■ WORK REQUIRED ■
Among the lines of data below, reproduce only those from the one with "(Err e, s')" through the one with "(Ok (adapter_flow_reply (da_sent", exactly as they stand, both ends included.
BEGIN
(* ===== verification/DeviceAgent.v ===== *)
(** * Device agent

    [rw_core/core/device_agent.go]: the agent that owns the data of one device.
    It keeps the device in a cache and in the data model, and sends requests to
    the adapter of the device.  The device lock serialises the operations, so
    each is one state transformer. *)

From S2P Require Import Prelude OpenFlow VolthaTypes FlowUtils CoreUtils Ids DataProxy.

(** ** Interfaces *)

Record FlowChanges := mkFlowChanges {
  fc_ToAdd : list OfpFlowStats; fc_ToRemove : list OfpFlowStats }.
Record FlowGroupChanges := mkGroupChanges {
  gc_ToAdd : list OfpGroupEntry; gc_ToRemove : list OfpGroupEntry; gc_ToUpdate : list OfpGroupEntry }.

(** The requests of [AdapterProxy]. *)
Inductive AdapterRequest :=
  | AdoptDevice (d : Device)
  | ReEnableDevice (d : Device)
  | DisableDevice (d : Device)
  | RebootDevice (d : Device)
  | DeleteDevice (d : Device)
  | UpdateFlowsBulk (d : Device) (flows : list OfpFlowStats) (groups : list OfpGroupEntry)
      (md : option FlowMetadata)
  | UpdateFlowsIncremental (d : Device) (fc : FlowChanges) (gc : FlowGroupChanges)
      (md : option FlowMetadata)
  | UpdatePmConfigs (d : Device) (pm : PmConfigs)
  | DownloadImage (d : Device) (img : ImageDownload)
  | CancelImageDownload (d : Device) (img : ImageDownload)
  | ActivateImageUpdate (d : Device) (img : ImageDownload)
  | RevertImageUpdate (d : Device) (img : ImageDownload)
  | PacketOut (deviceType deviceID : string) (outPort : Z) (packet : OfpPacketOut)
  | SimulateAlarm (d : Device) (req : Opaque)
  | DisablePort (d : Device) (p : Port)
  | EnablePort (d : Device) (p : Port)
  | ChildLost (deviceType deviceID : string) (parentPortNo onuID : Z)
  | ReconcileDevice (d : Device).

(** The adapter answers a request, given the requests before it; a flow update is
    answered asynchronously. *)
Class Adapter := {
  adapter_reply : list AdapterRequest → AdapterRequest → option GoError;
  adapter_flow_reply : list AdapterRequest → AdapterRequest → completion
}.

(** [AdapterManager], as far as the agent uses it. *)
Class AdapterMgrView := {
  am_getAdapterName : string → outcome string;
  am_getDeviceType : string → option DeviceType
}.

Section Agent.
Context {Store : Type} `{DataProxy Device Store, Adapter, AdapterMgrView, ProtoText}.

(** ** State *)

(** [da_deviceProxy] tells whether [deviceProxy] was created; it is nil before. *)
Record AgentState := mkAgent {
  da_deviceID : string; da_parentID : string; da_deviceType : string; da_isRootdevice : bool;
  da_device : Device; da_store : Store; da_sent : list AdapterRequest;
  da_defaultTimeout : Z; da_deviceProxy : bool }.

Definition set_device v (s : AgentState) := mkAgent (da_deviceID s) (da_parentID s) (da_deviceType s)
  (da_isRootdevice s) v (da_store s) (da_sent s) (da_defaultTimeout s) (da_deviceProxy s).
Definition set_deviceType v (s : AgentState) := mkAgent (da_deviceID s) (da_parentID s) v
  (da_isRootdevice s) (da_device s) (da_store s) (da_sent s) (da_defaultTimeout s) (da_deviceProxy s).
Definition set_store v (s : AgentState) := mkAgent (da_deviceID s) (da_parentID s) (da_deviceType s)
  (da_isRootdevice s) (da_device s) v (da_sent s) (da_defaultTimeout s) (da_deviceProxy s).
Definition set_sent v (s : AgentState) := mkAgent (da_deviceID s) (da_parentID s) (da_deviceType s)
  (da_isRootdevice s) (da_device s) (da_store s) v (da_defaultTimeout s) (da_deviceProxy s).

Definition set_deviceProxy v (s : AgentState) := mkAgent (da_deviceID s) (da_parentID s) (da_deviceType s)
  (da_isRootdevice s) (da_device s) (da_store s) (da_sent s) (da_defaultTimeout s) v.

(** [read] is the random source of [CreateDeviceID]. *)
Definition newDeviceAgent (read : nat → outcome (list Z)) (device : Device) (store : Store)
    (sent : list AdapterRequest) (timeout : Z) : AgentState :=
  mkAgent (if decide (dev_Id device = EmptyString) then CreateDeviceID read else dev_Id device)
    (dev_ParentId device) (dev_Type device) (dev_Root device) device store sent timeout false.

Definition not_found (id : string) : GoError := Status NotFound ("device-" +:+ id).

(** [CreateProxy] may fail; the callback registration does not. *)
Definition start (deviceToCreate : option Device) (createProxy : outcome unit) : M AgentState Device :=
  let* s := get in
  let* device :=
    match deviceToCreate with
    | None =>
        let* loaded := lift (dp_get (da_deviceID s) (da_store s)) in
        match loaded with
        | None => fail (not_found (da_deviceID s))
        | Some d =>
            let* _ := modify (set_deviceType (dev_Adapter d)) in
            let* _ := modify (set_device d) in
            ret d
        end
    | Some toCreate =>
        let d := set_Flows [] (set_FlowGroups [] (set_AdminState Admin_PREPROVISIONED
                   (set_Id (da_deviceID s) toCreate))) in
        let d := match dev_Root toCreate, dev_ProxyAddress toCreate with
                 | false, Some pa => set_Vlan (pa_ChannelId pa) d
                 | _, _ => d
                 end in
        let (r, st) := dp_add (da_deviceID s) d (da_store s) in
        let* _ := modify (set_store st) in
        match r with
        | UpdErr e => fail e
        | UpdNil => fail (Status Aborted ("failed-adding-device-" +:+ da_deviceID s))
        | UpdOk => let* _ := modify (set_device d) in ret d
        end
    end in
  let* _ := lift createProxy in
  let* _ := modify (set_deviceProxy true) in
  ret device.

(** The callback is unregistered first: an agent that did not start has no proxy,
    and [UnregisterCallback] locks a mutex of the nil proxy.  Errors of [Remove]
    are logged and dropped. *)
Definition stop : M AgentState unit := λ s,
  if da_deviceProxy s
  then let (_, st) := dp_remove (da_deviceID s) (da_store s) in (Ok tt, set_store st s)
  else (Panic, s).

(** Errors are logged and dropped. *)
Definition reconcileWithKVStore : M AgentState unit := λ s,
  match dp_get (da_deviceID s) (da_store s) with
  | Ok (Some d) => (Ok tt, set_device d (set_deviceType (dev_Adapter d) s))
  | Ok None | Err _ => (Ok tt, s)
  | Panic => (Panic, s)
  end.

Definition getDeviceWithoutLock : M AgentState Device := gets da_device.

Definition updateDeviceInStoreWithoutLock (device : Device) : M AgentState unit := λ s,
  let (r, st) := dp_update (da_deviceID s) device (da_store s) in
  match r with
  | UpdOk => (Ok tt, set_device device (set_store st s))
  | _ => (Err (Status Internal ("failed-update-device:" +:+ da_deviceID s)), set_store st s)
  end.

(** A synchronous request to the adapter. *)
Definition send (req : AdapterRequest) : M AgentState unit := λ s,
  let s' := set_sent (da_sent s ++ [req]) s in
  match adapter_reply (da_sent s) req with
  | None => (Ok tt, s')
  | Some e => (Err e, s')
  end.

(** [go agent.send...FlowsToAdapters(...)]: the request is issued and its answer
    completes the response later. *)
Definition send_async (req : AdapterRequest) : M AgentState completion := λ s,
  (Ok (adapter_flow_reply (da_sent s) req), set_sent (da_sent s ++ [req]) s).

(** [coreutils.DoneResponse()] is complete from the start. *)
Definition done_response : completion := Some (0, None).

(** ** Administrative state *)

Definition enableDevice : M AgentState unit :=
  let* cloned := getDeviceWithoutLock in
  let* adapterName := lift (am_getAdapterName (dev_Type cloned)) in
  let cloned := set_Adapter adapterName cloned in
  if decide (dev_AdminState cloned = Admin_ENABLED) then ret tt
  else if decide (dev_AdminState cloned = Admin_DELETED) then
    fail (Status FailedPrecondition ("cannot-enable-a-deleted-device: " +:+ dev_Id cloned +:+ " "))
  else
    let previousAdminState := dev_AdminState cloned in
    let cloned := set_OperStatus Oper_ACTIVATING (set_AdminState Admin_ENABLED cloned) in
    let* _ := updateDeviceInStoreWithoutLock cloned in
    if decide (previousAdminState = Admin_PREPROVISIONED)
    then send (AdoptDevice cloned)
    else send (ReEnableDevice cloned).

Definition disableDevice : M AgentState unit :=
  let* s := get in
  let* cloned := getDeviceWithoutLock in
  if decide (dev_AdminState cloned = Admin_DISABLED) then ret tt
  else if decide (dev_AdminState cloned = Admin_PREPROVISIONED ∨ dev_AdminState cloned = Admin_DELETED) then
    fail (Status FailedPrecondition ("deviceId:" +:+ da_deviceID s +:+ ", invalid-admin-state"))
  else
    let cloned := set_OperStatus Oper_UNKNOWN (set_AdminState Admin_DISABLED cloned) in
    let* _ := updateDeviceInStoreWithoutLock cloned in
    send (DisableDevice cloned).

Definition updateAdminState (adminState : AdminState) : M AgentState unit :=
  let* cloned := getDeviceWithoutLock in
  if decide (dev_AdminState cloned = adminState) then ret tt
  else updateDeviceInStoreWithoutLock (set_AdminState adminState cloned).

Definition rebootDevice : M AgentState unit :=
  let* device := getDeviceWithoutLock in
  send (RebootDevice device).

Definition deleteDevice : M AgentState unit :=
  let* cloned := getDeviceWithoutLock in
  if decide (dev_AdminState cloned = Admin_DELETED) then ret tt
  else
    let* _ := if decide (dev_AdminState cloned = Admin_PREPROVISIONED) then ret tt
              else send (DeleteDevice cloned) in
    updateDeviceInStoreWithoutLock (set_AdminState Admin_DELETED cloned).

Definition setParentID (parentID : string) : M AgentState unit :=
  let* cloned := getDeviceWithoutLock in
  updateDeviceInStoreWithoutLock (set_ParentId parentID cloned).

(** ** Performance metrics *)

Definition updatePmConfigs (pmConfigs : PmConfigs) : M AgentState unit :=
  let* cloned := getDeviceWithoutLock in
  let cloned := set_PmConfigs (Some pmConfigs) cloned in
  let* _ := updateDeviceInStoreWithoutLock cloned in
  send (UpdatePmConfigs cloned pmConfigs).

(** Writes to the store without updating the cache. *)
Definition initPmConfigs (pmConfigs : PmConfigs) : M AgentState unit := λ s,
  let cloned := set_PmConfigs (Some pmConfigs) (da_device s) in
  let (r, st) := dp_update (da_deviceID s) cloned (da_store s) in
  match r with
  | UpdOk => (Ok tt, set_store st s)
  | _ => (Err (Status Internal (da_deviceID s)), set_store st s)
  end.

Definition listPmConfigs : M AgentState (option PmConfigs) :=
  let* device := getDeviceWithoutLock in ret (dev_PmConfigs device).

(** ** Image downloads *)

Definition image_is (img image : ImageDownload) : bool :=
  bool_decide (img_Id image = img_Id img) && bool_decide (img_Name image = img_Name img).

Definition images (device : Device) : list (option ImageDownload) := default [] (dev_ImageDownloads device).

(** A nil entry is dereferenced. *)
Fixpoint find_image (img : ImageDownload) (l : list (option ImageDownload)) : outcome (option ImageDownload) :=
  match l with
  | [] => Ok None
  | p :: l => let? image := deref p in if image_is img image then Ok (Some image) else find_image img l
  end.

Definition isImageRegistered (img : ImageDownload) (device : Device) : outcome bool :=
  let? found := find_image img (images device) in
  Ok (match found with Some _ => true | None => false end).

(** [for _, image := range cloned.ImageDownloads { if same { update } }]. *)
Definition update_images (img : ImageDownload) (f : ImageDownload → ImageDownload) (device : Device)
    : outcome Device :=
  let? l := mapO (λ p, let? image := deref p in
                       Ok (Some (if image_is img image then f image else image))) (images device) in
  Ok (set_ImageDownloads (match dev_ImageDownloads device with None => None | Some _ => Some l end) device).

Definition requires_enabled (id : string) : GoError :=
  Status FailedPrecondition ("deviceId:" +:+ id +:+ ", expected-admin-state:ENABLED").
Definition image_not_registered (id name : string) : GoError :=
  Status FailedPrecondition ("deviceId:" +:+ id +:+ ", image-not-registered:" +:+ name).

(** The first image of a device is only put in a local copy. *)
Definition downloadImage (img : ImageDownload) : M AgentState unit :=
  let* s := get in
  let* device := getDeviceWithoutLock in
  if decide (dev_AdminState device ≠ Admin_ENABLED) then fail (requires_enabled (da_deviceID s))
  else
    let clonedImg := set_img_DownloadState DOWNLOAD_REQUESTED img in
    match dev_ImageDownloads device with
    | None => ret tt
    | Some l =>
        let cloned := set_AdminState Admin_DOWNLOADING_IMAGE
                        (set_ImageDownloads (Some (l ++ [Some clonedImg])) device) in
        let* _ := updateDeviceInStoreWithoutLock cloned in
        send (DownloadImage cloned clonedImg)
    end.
END
BEGIN
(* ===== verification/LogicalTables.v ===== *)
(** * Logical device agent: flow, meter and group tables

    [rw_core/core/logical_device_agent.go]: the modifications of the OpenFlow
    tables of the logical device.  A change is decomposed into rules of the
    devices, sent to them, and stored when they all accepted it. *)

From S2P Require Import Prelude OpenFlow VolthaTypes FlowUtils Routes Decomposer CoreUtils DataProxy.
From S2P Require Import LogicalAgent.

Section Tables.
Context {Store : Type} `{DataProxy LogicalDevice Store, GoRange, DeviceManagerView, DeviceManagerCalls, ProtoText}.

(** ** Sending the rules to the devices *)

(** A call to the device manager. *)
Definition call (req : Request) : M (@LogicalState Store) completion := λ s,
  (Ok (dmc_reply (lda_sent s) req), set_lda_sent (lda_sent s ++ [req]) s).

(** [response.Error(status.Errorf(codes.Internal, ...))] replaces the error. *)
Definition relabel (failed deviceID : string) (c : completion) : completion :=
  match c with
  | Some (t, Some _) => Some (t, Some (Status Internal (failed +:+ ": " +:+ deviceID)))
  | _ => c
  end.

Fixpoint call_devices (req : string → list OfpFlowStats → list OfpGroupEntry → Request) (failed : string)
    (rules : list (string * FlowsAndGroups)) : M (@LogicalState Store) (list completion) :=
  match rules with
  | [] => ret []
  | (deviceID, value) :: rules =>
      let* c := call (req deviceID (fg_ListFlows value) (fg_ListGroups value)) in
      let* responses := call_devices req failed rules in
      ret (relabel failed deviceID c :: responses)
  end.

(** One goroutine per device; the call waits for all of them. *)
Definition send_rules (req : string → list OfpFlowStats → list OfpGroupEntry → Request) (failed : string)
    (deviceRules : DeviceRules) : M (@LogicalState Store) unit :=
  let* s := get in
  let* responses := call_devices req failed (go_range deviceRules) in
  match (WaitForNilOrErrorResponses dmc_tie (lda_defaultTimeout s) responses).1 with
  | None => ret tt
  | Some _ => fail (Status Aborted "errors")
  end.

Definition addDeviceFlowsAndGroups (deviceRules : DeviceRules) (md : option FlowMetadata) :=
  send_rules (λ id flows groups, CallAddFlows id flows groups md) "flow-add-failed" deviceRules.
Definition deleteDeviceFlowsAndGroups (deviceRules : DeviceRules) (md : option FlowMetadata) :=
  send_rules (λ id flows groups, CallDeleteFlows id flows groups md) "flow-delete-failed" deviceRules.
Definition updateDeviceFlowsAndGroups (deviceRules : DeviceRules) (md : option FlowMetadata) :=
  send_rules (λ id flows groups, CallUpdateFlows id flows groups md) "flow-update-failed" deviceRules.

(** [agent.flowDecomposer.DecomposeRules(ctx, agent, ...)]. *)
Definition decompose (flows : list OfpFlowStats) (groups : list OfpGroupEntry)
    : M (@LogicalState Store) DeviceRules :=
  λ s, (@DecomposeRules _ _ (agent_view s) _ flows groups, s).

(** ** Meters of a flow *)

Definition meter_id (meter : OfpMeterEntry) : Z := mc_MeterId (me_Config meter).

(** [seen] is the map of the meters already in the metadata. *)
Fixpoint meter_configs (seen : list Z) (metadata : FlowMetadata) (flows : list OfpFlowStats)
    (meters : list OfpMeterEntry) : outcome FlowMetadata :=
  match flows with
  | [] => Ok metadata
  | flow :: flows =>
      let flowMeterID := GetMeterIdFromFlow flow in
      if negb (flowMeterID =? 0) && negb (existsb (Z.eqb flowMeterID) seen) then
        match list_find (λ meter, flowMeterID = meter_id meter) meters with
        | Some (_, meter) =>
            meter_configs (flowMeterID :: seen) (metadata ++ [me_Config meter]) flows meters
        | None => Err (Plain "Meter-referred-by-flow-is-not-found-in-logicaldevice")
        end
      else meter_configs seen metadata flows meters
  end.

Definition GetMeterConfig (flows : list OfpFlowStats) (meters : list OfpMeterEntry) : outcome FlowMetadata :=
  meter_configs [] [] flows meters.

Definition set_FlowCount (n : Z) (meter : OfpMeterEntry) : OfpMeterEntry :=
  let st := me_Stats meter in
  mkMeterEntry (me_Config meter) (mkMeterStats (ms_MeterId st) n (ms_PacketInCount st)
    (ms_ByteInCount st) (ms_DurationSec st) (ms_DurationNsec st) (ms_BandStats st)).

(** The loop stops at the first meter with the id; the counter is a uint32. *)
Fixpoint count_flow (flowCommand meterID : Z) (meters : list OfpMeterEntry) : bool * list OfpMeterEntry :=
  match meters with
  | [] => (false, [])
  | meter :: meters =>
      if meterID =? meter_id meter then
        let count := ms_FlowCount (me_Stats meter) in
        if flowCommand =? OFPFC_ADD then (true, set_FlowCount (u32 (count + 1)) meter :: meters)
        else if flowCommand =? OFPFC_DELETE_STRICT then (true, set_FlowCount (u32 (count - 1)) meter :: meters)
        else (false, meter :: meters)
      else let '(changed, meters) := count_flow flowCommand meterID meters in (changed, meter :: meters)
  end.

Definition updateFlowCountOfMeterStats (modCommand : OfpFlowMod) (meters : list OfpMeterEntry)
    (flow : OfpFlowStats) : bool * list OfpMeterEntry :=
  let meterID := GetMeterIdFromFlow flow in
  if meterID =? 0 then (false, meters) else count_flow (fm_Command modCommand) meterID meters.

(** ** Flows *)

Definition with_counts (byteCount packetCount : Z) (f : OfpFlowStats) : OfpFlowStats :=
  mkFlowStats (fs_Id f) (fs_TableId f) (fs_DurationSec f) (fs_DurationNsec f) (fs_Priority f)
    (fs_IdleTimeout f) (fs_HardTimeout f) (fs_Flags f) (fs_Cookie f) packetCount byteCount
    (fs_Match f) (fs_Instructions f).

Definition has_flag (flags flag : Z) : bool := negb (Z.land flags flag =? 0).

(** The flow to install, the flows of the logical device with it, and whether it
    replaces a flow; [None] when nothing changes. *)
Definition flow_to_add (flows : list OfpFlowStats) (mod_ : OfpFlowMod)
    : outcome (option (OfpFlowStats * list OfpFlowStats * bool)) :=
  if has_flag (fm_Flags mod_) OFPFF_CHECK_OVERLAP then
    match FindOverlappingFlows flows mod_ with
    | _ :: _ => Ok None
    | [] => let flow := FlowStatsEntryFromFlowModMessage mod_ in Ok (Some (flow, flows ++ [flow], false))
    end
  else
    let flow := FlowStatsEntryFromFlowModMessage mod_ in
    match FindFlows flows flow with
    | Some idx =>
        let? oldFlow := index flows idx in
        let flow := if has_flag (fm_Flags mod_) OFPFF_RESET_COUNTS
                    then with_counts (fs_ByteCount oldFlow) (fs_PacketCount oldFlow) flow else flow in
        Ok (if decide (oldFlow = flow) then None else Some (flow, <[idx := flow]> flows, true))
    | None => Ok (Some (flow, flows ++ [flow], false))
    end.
END
BEGIN
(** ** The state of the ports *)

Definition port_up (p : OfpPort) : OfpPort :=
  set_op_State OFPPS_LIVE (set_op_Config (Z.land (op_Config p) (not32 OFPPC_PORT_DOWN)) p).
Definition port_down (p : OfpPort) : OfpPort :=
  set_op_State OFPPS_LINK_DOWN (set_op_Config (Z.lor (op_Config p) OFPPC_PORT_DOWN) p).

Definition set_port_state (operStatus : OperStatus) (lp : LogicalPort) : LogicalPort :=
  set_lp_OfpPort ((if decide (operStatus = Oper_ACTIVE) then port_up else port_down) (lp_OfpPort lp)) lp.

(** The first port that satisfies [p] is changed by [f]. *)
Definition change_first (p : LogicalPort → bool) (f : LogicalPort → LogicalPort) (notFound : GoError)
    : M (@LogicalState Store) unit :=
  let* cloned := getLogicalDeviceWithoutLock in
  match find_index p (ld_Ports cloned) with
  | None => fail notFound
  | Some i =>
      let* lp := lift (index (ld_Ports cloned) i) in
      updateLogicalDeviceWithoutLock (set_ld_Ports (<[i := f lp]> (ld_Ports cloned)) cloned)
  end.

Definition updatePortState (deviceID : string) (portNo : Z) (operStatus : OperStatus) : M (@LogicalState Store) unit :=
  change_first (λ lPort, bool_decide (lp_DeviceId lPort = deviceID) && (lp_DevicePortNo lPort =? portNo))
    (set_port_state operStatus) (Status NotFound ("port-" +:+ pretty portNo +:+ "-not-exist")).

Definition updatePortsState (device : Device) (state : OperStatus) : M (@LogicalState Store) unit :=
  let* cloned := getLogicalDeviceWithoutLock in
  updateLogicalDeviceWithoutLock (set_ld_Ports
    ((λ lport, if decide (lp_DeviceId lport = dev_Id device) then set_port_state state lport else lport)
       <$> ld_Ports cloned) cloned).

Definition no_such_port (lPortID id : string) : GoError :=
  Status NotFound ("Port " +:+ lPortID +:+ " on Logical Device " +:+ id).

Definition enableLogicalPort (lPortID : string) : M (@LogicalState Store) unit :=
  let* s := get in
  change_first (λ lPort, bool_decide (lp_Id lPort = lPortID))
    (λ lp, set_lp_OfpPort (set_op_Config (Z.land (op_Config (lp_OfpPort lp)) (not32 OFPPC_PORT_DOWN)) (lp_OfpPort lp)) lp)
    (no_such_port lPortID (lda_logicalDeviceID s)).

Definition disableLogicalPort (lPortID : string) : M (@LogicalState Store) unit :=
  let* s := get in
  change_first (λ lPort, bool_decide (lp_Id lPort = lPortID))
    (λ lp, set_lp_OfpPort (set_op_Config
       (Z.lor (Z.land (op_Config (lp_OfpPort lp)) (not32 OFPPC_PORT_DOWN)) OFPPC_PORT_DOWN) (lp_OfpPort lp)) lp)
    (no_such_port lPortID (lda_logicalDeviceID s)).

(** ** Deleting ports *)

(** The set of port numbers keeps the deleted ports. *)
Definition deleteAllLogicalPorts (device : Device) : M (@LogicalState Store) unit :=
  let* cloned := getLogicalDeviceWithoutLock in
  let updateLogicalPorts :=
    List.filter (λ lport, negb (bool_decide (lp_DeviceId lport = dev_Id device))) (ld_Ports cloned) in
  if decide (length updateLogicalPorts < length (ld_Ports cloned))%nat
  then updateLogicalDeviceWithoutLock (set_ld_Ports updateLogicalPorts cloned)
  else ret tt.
END
■ TASK RESULT ■
  | Some e => (Err e, s')
  end.

(** [go agent.send...FlowsToAdapters(...)]: the request is issued and its answer
    completes the response later. *)
Definition send_async (req : AdapterRequest) : M AgentState completion := λ s,
  (Ok (adapter_flow_reply (da_sent s) req), set_sent (da_sent s ++ [req]) s).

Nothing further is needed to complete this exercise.